(* ===== verification/ProtoPlugins.v ===== *)
(** * The protoc plugins (cmd/protoc-gen-go-gin, -go-rpc-tmpl, -json-field)

    main.go and gen.go: from the files protoc gives to the files on the disk.
    The templates are variables (text/template on the data of the parsers), the
    time of the copies of a run an argument.  Theorem: no file that exists is written or
    removed, only older copies of what is generated. *)

From S2P Require Import Prelude GoStr Files ProtoParse ProtoJson.
From Stdlib Require Import Ascii.
From Stdlib Require String.
Import Files.

Module ProtoPlugins.
Import Proto.

(** ** Files on the disk *)

Section Disk.
Variable windows : bool.
Variable cwd : list string.

(** [os.Remove]: a file or an empty directory. *)
Definition Remove (d : node) (p : string) : node :=
  if bool_decide (p = "") then d
  else match resolve d [] (abs_comps windows cwd p) with
       | Ok k => match lookup_node d k with Some (File _) | Some (Dir []) => remove_node d k | _ => d end
       | _ => d
       end.
(** The listing ends within the depth of the disk. *)
Definition old_gen_files (d : node) (file : string) : list string :=
  default [] (FuzzyMatchFiles windows cwd (S (depth d)) d (file +:+ ".gen*")).
Definition removeOldGenFile (d : node) (file : string) : node := foldl Remove d (old_gen_files d file).

Definition firstLetterToUpper (s : string) : string :=
  match s with "" => "" | String c s' => String (upper c) s' end.

(** The rules are ranged over in any order. *)
Variable range_rules : list (string * string) -> list (string * string).
Definition adaptMonoRepo (moduleName serverName data : string) : string :=
  let rule (part : string) := (String dquote (moduleName +:+ part), String dquote (moduleName +:+ "/" +:+ serverName +:+ part)) in
  foldl (fun data r => ReplaceAll data (fst r) (snd r)) data (range_rules [rule "/internal/"; rule "/configs"; rule "/api"]).

Definition save_new (out filePath content : string) (isNeedCovered : bool) (stamp : string) (d : node) : node * result errno unit :=
  let '(d, _) := MkdirAll windows cwd d out in
  let file := out +:+ "/" +:+ snd (SplitPath windows filePath) in
  let '(d, file) :=
    if negb isNeedCovered && IsExists windows cwd d file then (removeOldGenFile d file, file +:+ ".gen" +:+ stamp) else (d, file) in
  match WriteFile windows cwd d file content with
  | Ok d' => (d', Ok tt)
  | Err e => (d, Err e)
  | Panic => (d, Panic)
  end.
Definition adapted (moduleName serverName content : string) (suitedMonoRepo : bool) : string :=
  let content := ReplaceAll content "moduleNameExample" moduleName in
  let content := ReplaceAll content "serverNameExample" serverName in
  let content := ReplaceAll content (firstLetterToUpper "serverNameExample") (firstLetterToUpper serverName) in
  if suitedMonoRepo then adaptMonoRepo moduleName serverName content else content.
Definition saveFile (moduleName serverName out filePath content : string) (isNeedCovered suitedMonoRepo : bool) (stamp : string) (d : node) :
  node * result errno unit :=
  if bool_decide (content = "") then (d, Ok tt)
  else if bool_decide (moduleName = "") then (d, Panic)
  else if bool_decide (serverName = "") then (d, Panic)
  else save_new out filePath (adapted moduleName serverName content suitedMonoRepo) isNeedCovered stamp d.
Definition saveFileSimple (out filePath content : string) (isNeedCovered : bool) (stamp : string) (d : node) : node * result errno unit :=
  if bool_decide (content = "") then (d, Ok tt) else save_new out filePath content isNeedCovered stamp d.

(** One save after another, until the first that fails. *)
Definition then_ (r : node * result errno unit) (next : node -> node * result errno unit) : node * result errno unit :=
  match r with (d, Ok tt) => next d | _ => r end.
End Disk.

Definition importPkgPathMark : string := "// import api service package here".

Inductive error : Type :=
  | ErrUnknownPlugin | ErrTestSuffix | ErrJson | ErrOs (e : errno).

(** ** protoc-gen-go-gin *)

Module Gin.
Record options : Type := mkOptions {
  plugin : string; moduleName : string; serverName : string; logicOut : string; routerOut : string; ecodeOut : string; suitedMonoRepo : bool }.

Section Plugin.
Variable windows : bool.
Variable cwd : list string.
Variable range_rules : list (string * string) -> list (string * string).
Variable range_map : gmap string string -> list (string * string).
Variable range_set : list string -> list string.
Variable kind_string : Kind -> string.
(** The templates: a failure is a panic. *)
Variables handlerLogicTmpl handlerRouterTmpl httpErrCodeTmpl mixLogicTmpl mixRouterTmpl serviceLogicTmpl serviceRouterTmpl rpcErrCodeTmpl :
  list Proto.Gin.PbService -> option string.
Variable importPkgTmpl : string -> string -> option string.
Variable ginRouterTmpl : HTTPPbService -> option string.

Definition must (o : option string) : R string := match o with Some s => Ok s | None => Panic end.

(** *** Contents (gen.go of handler, service and router) *)

Definition logic_execute (tmpl : list Proto.Gin.PbService -> option string) (pss : list Proto.Gin.PbService) : R string :=
  content ← must (tmpl pss); pkgs ← Proto.Gin.GetImportPkg range_map pss; Ok (ReplaceAll content importPkgPathMark pkgs).
Definition router_execute (tmpl : list Proto.Gin.PbService -> option string) (pss : list Proto.Gin.PbService) : R string :=
  content ← must (tmpl pss); pkgs ← Proto.Gin.GetSourceImportPkg pss; Ok (ReplaceAll content importPkgPathMark pkgs).
Definition errcode_execute (tmpl : list Proto.Gin.PbService -> option string) (pss : list Proto.Gin.PbService) : R string :=
  content ← must (tmpl pss); Ok (ReplaceAll content "// --blank line--" "").
Definition mix_execute (pss : list Proto.Gin.PbService) : R string :=
  content ← must (mixLogicTmpl pss); pkgs ← Proto.Gin.GetImportPkg range_map pss;
  let middleware := String dquote ("github.com/go-dev-frame/sponge/pkg/gin/middleware" +:+ single dquote) in
  let pkgs := if Contains content "ctx = middleware.AdaptCtx(ctx)"
              then pkgs +:+ String newline (String (ascii_of_nat 9) middleware) else pkgs in
  Ok (ReplaceAll content importPkgPathMark pkgs).

Definition handler_GenerateFiles (f : file) (isMixType : bool) (moduleName : string) (cs : counters) : R (string * string * string * counters) :=
  match services f with
  | [] => Ok ("", "", "", cs)
  | _ =>
      '(pss, cs) ← Proto.Gin.GetServices kind_string f moduleName cs;
      if isMixType then
        logic ← mix_execute pss; router ← router_execute mixRouterTmpl pss; Ok (logic, router, "", cs)
      else
        logic ← logic_execute handlerLogicTmpl pss; router ← router_execute handlerRouterTmpl pss;
        errcode ← errcode_execute httpErrCodeTmpl pss; Ok (logic, router, errcode, cs)
  end.
Definition service_GenerateFiles (f : file) (moduleName : string) (cs : counters) : R (string * string * string * counters) :=
  match services f with
  | [] => Ok ("", "", "", cs)
  | _ =>
      '(pss, cs) ← Proto.Gin.GetServices kind_string f moduleName cs;
      logic ← logic_execute serviceLogicTmpl pss; router ← router_execute serviceRouterTmpl pss;
      errcode ← errcode_execute rpcErrCodeTmpl pss; Ok (logic, router, errcode, cs)
  end.
Definition genGinRouterFile (hs : list HTTPPbService) (goPackageName : string) : R string :=
  content ← must (importPkgTmpl goPackageName (MergeImportPkgPath range_map hs));
  foldM (fun content h => c ← must (ginRouterTmpl h); Ok (content +:+ c)) content hs.
Definition router_GenerateFiles (f : file) (cs : counters) : R (string * counters) :=
  match services f with
  | [] => Ok ("", cs)
  | _ => '(hs, cs) ← ParseHTTPPbServices range_set f cs; content ← genGinRouterFile hs (GoPackageName f); Ok (content, cs)
  end.

(** *** Saving (main.go) *)

(** Imports that are not used are taken out, by the text that would use them. *)
Definition unused_removed (content : string) : string :=
  let q s := String dquote (s +:+ single dquote) in
  let content := if Contains content "errors." then content else Replace1 content (q "errors") "" in
  if Contains content "middleware." then content else Replace1 content (q "github.com/go-dev-frame/sponge/pkg/gin/middleware") "".
Definition saveGinRouterFiles (f : file) (cs : counters) (d : node) : R (node * result errno unit * counters) :=
  '(content, cs) ← router_GenerateFiles f cs;
  if bool_decide (content = "") then Ok ((d, Ok tt), cs)
  else match WriteFile windows cwd d (GeneratedFilenamePrefix f +:+ "_router.pb.go") (unused_removed content) with
       | Ok d' => Ok ((d', Ok tt), cs)
       | Err e => Ok ((d, Err e), cs)
       | Panic => Panic
       end.
Definition saveHandlerAndRouterFiles (o : options) (f : file) (isMixType : bool) (stamp : string) (cs : counters) (d : node) :
  R (node * result errno unit * counters) :=
  '(logic, router, errcode, cs) ← handler_GenerateFiles f isMixType (moduleName o) cs;
  let prefix := GeneratedFilenamePrefix f in
  let save := saveFile windows cwd range_rules (moduleName o) (serverName o) in
  Ok (then_ (save (logicOut o) (prefix +:+ ".go") logic false (suitedMonoRepo o) stamp d) (fun d =>
      then_ (save (routerOut o) (prefix +:+ "_router.go") router false (suitedMonoRepo o) stamp d) (fun d =>
      if isMixType then (d, Ok tt)
      else saveFileSimple windows cwd (ecodeOut o) (prefix +:+ "_http.go") errcode false stamp d)), cs).
Definition saveServiceAndRouterFiles (o : options) (f : file) (stamp : string) (cs : counters) (d : node) :
  R (node * result errno unit * counters) :=
  '(logic, router, errcode, cs) ← service_GenerateFiles f (moduleName o) cs;
  let prefix := GeneratedFilenamePrefix f in
  let save := saveFile windows cwd range_rules (moduleName o) (serverName o) in
  Ok (then_ (save (logicOut o) (prefix +:+ ".go") logic false (suitedMonoRepo o) stamp d) (fun d =>
      then_ (save (routerOut o) (prefix +:+ "_router.go") router false (suitedMonoRepo o) stamp d) (fun d =>
      saveFileSimple windows cwd (ecodeOut o) (prefix +:+ "_rpc.go") errcode false stamp d)), cs).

----------------

## Task directions
Find the line with "Definition firstLetterToUpper (s" in the material above. Reproduce it and each line after it up to and including the line with "Definition adaptMonoRepo (moduleName".

## Response to this exercise
Definition firstLetterToUpper (s : string) : string :=
  match s with "" => "" | String c s' => String (upper c) s' end.

(** The rules are ranged over in any order. *)
Variable range_rules : list (string * string) -> list (string * string).
Definition adaptMonoRepo (moduleName serverName data : string) : string :=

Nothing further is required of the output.